**What to produce:**
Please take the lines from the one holding "fixed_view ns name w'" through the one holding "spec_transforms := None;" in the data below and copy them exactly.

**Information:**
(* ===== verification/AggregatorPod.v ===== *)
(** * What an aggregator's objects are

    [src/internal/vector/aggregator]: the controller's state and defaults
    ([controller.go]) and the builders of the Deployment or StatefulSet, the Secrets,
    the RBAC objects, the Services, the autoscaler, the disruption budget, the
    PodMonitor and the event collector. One controller serves the namespaced and the
    cluster-scoped resource, which differ in where the objects live. *)

From S2P Require Export AgentPod.

(** ** Specifications ([vector_common_types.go]) *)

Record VectorAggregatorAutoscaling := {
  as_enabled : bool;
  as_min : option Z;
  as_max : Z;
  as_metrics : string;
  as_behavior : string
}.

Record VectorAggregatorPersistence := {
  ps_enabled : bool;
  ps_size : Z;                        (** zero: not set *)
  ps_storage_class : option string;
  ps_access_modes : list string;
  ps_claims : list ClaimTemplate;     (** [VolumeClaimTemplates] *)
  ps_retention : option string
}.

Record PodDisruptionBudget := {
  pdb_enabled : bool;
  pdb_min_available : option string;
  pdb_max_unavailable : option string;
  pdb_unhealthy : option string
}.

Record EventCollector := { ec_image : string; ec_pull_policy : string; ec_max_batch : Z }.

Record VectorAggregatorCommon := {
  va_common : VectorCommon;
  va_replicas : option Z;
  va_selector : option (gmap string string);
  va_collector : EventCollector;
  va_autoscaling : VectorAggregatorAutoscaling;
  va_spread : string;
  va_persistence : VectorAggregatorPersistence;
  va_pdb : PodDisruptionBudget
}.

(** A VectorAggregator, or a ClusterVectorAggregator with the namespace of its
    resources. *)
Record Aggregator := {
  ag_cluster : bool;
  ag_namespace : string;
  ag_resource_namespace : string;
  ag_name : string;
  ag_uid : string;
  ag_kind : string;
  ag_api_version : string;
  ag_deleted : bool;
  ag_finalizers : list string;
  ag_spec : VectorAggregatorCommon;
  ag_status : WorkloadStatus
}.

Definition with_va_common (a : VectorCommon) (s : VectorAggregatorCommon) : VectorAggregatorCommon := {|
  va_common := a; va_replicas := va_replicas s; va_selector := va_selector s; va_collector := va_collector s;
  va_autoscaling := va_autoscaling s; va_spread := va_spread s; va_persistence := va_persistence s;
  va_pdb := va_pdb s |}.
Definition with_ag_spec (s : VectorAggregatorCommon) (g : Aggregator) : Aggregator := {|
  ag_cluster := ag_cluster g; ag_namespace := ag_namespace g; ag_resource_namespace := ag_resource_namespace g;
  ag_name := ag_name g; ag_uid := ag_uid g; ag_kind := ag_kind g; ag_api_version := ag_api_version g;
  ag_deleted := ag_deleted g; ag_finalizers := ag_finalizers g; ag_spec := s; ag_status := ag_status g |}.
Definition with_ag_status (s : WorkloadStatus) (g : Aggregator) : Aggregator := {|
  ag_cluster := ag_cluster g; ag_namespace := ag_namespace g; ag_resource_namespace := ag_resource_namespace g;
  ag_name := ag_name g; ag_uid := ag_uid g; ag_kind := ag_kind g; ag_api_version := ag_api_version g;
  ag_deleted := ag_deleted g; ag_finalizers := ag_finalizers g; ag_spec := ag_spec g; ag_status := s |}.

(** ** The controller

    Its [Spec] and [Status] point into the resource. *)
Record AggregatorController := {
  ac_agg : Aggregator;
  ac_reader : bool;
  ac_bytes : string;
  ac_config : VectorConfig;
  ac_assets : gmap string string
}.
Lemma triple_aggregator_publish_round x existing data ps reinstate params cfg b unchanged :
  rest x → existing = default ∅ (aas x) →
  dom existing ⊆ dom data → dom (SecretAssets cfg) ⊆ dom data →
  Forall dns_pipeline ps → BuildAggregatorConfig params ps = Ok cfg → marshal cfg = Ok b →
  (unchanged = true → stored_refs refs (acfg x) ⊆ refs (aggregator_stored_config c b)) →
  triple (λ w, rest (vw w)) (λ w, vw w = x)
    (aggregator_publish_round inp services c existing [data] reinstate cfg b unchanged) (λ _ _, True).
Proof using Hg Hrefs.
  intros Hrest Hex Hdata Hassets Hdns Hbuild Hm Hun. pose proof (aggregator_built_refs _ _ _ _ Hdns Hbuild Hm) as Hb.
  assert (Hheld : stored_refs refs (acfg x) ⊆ dom existing) by (rewrite Hex; apply Hrest).
  unfold aggregator_publish_round. eapply quiet_bind_triple; [exact Hrest|apply quiet_prune_when|].
  intros [prune requeue] Hprune. simpl in Hprune. eapply triple_bind with (R := λ _ _, True).
  - destruct prune; (eapply triple_aggregator_staged).
    + exact Hb.
    + destruct (Hprune eq_refl) as [->|Hsub]; [by etrans; [apply Hun|exact Hb] | by etrans].
    + by etrans; [exact Hb|].
    + by etrans.
  - intros c2. eapply triple_bind; [apply (quiet_keeps vw); intros; apply quiet_reinstate, avw_pipelines|]. intros [].
    eapply triple_bind; [apply (quiet_keeps vw); intros y; apply quiet_success, avw_status|].
    intros []. by apply triple_ret.
Qed.

Lemma triple_aggregator_round x :
  rest x → triple (λ w, rest (vw w)) (λ w, vw w = x) (aggregator_round marshal r inp services c) (λ _ _, True).
Proof using Hg Hrefs.
  intros Hx. unfold aggregator_round. cbv zeta.
  eapply quiet_bind_triple; [exact Hx|apply quiet_resolve, avw_pipelines|]. intros sel (all & Hall & Hsub).
  apply (gg_listed Hg) in Hall as (Hnd & Hdns & Hev).
  eapply quiet_bind_triple; [exact Hx|apply quiet_aggregator_existing|]. intros e ->.
  eapply quiet_bind_triple; [exact Hx|apply quiet_lift|]. intros [[datas bridge] waiting] Hplan.
  eapply quiet_bind_triple; [exact Hx|apply quiet_mark, avw_pipelines|]. intros [] _.
  assert (Hfinal : NoDup (pipelineID <$> sel_result sel))
    by (eapply sublist_NoDup; [exact Hnd|]; by apply fmap_sublist).
  assert (Hin : ∀ p, p ∈ bridge → p ∈ all)
    by (intros p Hp; eapply sublist_elem; [exact Hsub|]; by eapply plan_bridge_among).
  rewrite Forall_forall in Hdns, Hev.
  assert (Hbridge : Forall dns_pipeline bridge) by (apply Forall_forall; auto).
  assert (Hplain : Forall events_plain bridge) by (apply Forall_forall; auto).
  destruct (BuildAggregatorConfig _ bridge) as [cfg|e] eqn:Hbuild.
  2: { eapply quiet_bind_triple; [exact Hx|apply quiet_failed, avw_status|]. intros [] _. by apply triple_ret. }
  pose proof (aggregator_build_resolved _ _ _ Hplain Hbuild) as Hres.
  destruct (single_variant_published _ _ _ _ _ _ _ _ Hfinal Hplan Hres) as (data & -> & Hdata & Hassets).
  eapply quiet_bind_triple; [exact Hx|apply quiet_lift|]. intros b Hb.
  eapply quiet_bind_triple; [exact Hx|apply quiet_aggregator_matches|]. intros unchanged Hun.
  eapply quiet_bind_triple; [exact Hx|apply quiet_check; [apply avw_status|apply aggregator_frame]|].
  intros [] _; [|by apply triple_ret]. by eapply triple_aggregator_publish_round.
Qed.

(** The handler of the kind. *)
Definition aggregator_handler : K Z :=
  if ag_cluster g then createOrUpdateClusterVectorAggregator Version marshal r inp services g
  else createOrUpdateVectorAggregator Version marshal r inp services g.

Lemma triple_aggregator : triple (λ w, rest (vw w)) (λ _, True) aggregator_handler (λ _ _, True).
Proof using Hg Hrefs.
  intros cl Hcl _. revert cl Hcl.
  enough (Hx : ∀ x, rest x → triple (λ w, rest (vw w)) (λ w, vw w = x) aggregator_handler (λ _ _, True))
    by (intros cl Hcl; by eapply Hx).
  intros x Hx. assert (Hterm : ∀ s, triple (λ w, rest (vw w)) (λ w, vw w = x)
    (terminating ← NamespaceIsTerminating s; if terminating : bool then mret 0 else aggregator_round marshal r inp services c)
    (λ _ _, True)).
  { intros s. eapply quiet_bind_triple; [exact Hx| |].
    - apply quiet_then; [by apply quiet_find with (Q := λ _, True)|]. intros []; by apply quiet_ret with (Q := λ _, True).
    - intros [] _; [by apply triple_ret|]. by apply triple_aggregator_round. }
  unfold aggregator_handler. destruct (ag_cluster g); [|by apply Hterm].
  unfold createOrUpdateClusterVectorAggregator. cbv zeta. case_bool_decide; [|by apply Hterm].
  eapply quiet_bind_triple; [exact Hx|apply quiet_failed, avw_status|]. intros [] _. by apply triple_ret.
Qed.
End rounds.

(** ** All the rounds *)

Definition fixed_view (ns name : string) : world → aview :=
  aggregator_view KDeployment KStatefulSet ns (name +:+ "-aggregator").

Lemma at_rest2_fixed refs c ns name w :
  at_rest2 refs (name +:+ "-aggregator") (aggregator_view (kcur c) (kobs c) ns (name +:+ "-aggregator") w) ↔
  at_rest2 refs (name +:+ "-aggregator") (fixed_view ns name w).
Proof. unfold fixed_view, kcur, kobs. destruct (persistenceEnabled c); split; try done; apply at_rest2_swap. Qed.

(** What the cluster may become: from nothing of the aggregator, by rounds for it, with
    or without persistence, each of which may stop at any of its writes, and by others
    that leave the aggregator's objects alone. *)
Inductive aggregator_reachable `{GoRuntime, Libraries, KubeApi} Version marshal (ns name : string) : world → Prop :=
| areach_start w :
    fixed_view ns name w = {| acur := None; aobs := None; acfg := None; aas := None |} →
    aggregator_reachable Version marshal ns name w
| areach_round r inp services g cl tr cl' res w :
    aggregator_reachable Version marshal ns name (seen cl) →
    ac_namespace (init_aggregator Version r g) = ns → ag_name g = name → aggregator_given Version r inp g →
    aggregator_handler Version marshal r inp services g cl = (tr, cl', res) →
    w ∈ tr ++ [seen cl'] →
    aggregator_reachable Version marshal ns name w
| areach_other w w' :
    aggregator_reachable Version marshal ns name w →
    fixed_view ns name w' = fixed_view ns name w →
    aggregator_reachable Version marshal ns name w'.

(** C2: every world the rounds of a VectorAggregator or a ClusterVectorAggregator can
    lead to, interrupted anywhere and with persistence switched on and off between
    them, is one in which a pod created from a stored template, of the Deployment or
    of the StatefulSet, mounts only assets that exist, and they hold every key its
    stored configuration refers to. Pipelines with references in the options of a
    [kubernetes_events] source are excluded. *)
Theorem aggregator_pods_start `{GoRuntime, Libraries, KubeApi} Version marshal refs ns name w :
  reads_back refs marshal → aggregator_reachable Version marshal ns name w →
  at_rest2 refs (name +:+ "-aggregator") (fixed_view ns name w).
Proof.
  intros Hrefs. induction 1 as [w Hw|r inp services g cl tr cl' res w _ IH <- <- Hg Hrun Hw|w w' _ IH Hw].
  - rewrite Hw. apply at_rest2_empty.
  - pose proof (λ w, at_rest2_fixed refs (init_aggregator Version r g) (ac_namespace (init_aggregator Version r g))
      (ag_name g) w) as Hfix.
    pose proof (triple_aggregator Version marshal refs Hrefs r inp services g Hg cl (proj2 (Hfix _) IH) I) as Ht.
    rewrite Hrun in Ht. destruct Ht as (Htr & Hend & _). apply (proj1 (Hfix w)).
    apply elem_of_app in Hw as [Hw| ->%list_elem_of_singleton]; [|done].
    rewrite Forall_forall in Htr. by apply Htr.
  - by rewrite Hw.
Qed.

(** ** A round that is not safe, and witnesses *)

#[local] Existing Instance stable_runtime.

(** A pipeline of an aggregator: its sources and sinks, with [c] the Secret [s]. *)
Definition sample_gp (name : string) (created : Z) (secret sources sinks : string) : Pipeline :=
  let p := sample_vp "team" name created
    {| spec_sources := Some {| re_raw := js sources |}; spec_transforms := None;
       spec_sinks := Some {| re_raw := js sinks |}; spec_secret := {["c" := sample_backend secret]} |} in
  with_status (λ _, {| st_role := Some VectorPipelineRoleAggregator; st_config_check_result := Some true;
    st_reason := None; st_last_applied_pipeline_hash := None; st_related_secrets_hash := None |}) p.

Definition old_pipeline : Pipeline :=
  sample_gp "old" 1 "s1" "{'tcp':{'type':'socket','address':'0.0.0.0:9000'}}"
    "{'out':{'type':'blackhole','inputs':['tcp'],'token':'SECRET[c.k]'}}".
Definition new_pipeline : Pipeline :=
  sample_gp "new" 2 "s2" "{'tcp':{'type':'socket','address':'0.0.0.0:9001'}}"
    "{'out':{'type':'blackhole','inputs':['tcp'],'token':'SECRET[c.k]'}}".
(** Its source refers to a key the Secret does not have; the build drops the option. *)
Definition events_pipeline : Pipeline :=
  sample_gp "events" 3 "s2" "{'ev':{'type':'kubernetes_events','token':'SECRET[c.missing]'}}"
    "{'out':{'type':'blackhole','inputs':['ev']}}".

Definition aggregator_answers (ps : list Pipeline) : round_inputs :=
  {| ri_lister := {| list_vps := Ok ps; list_cvps := Ok [] |}; ri_getter := sample_getter; ri_monitoring := Ok false;
     ri_hash := "abcde"; ri_watch := None;
     ri_events := [EvAdded {| pod_deleting := false; pod_ph := PodSucceeded; pod_waiting := [] |}] |}.

Definition sample_aggregator : Aggregator := {|
  ag_cluster := false; ag_namespace := "team"; ag_resource_namespace := ""; ag_name := "g"; ag_uid := "u";
  ag_kind := "VectorAggregator"; ag_api_version := "v1alpha1"; ag_deleted := false;
  ag_finalizers := [aggregatorFinalizerName];
  ag_spec := {| va_common := zero_common; va_replicas := None; va_selector := None;
    va_collector := {| ec_image := ""; ec_pull_policy := ""; ec_max_batch := 0 |};
    va_autoscaling := {| as_enabled := false; as_min := None; as_max := 3; as_metrics := ""; as_behavior := "" |};
    va_spread := "";
    va_persistence := {| ps_enabled := false; ps_size := 0; ps_storage_class := None; ps_access_modes := [];
                         ps_claims := []; ps_retention := None |};
    va_pdb := {| pdb_enabled := false; pdb_min_available := None; pdb_max_unavailable := None; pdb_unhealthy := None |} |};
  ag_status := no_status |}.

**Exercise answer:**
    fixed_view ns name w' = fixed_view ns name w →
    aggregator_reachable Version marshal ns name w'.

(** C2: every world the rounds of a VectorAggregator or a ClusterVectorAggregator can
    lead to, interrupted anywhere and with persistence switched on and off between
    them, is one in which a pod created from a stored template, of the Deployment or
    of the StatefulSet, mounts only assets that exist, and they hold every key its
    stored configuration refers to. Pipelines with references in the options of a
    [kubernetes_events] source are excluded. *)
Theorem aggregator_pods_start `{GoRuntime, Libraries, KubeApi} Version marshal refs ns name w :
  reads_back refs marshal → aggregator_reachable Version marshal ns name w →
  at_rest2 refs (name +:+ "-aggregator") (fixed_view ns name w).
Proof.
  intros Hrefs. induction 1 as [w Hw|r inp services g cl tr cl' res w _ IH <- <- Hg Hrun Hw|w w' _ IH Hw].
  - rewrite Hw. apply at_rest2_empty.
  - pose proof (λ w, at_rest2_fixed refs (init_aggregator Version r g) (ac_namespace (init_aggregator Version r g))
      (ag_name g) w) as Hfix.
    pose proof (triple_aggregator Version marshal refs Hrefs r inp services g Hg cl (proj2 (Hfix _) IH) I) as Ht.
    rewrite Hrun in Ht. destruct Ht as (Htr & Hend & _). apply (proj1 (Hfix w)).
    apply elem_of_app in Hw as [Hw| ->%list_elem_of_singleton]; [|done].
    rewrite Forall_forall in Htr. by apply Htr.
  - by rewrite Hw.
Qed.

(** ** A round that is not safe, and witnesses *)

#[local] Existing Instance stable_runtime.

(** A pipeline of an aggregator: its sources and sinks, with [c] the Secret [s]. *)
Definition sample_gp (name : string) (created : Z) (secret sources sinks : string) : Pipeline :=
  let p := sample_vp "team" name created
    {| spec_sources := Some {| re_raw := js sources |}; spec_transforms := None;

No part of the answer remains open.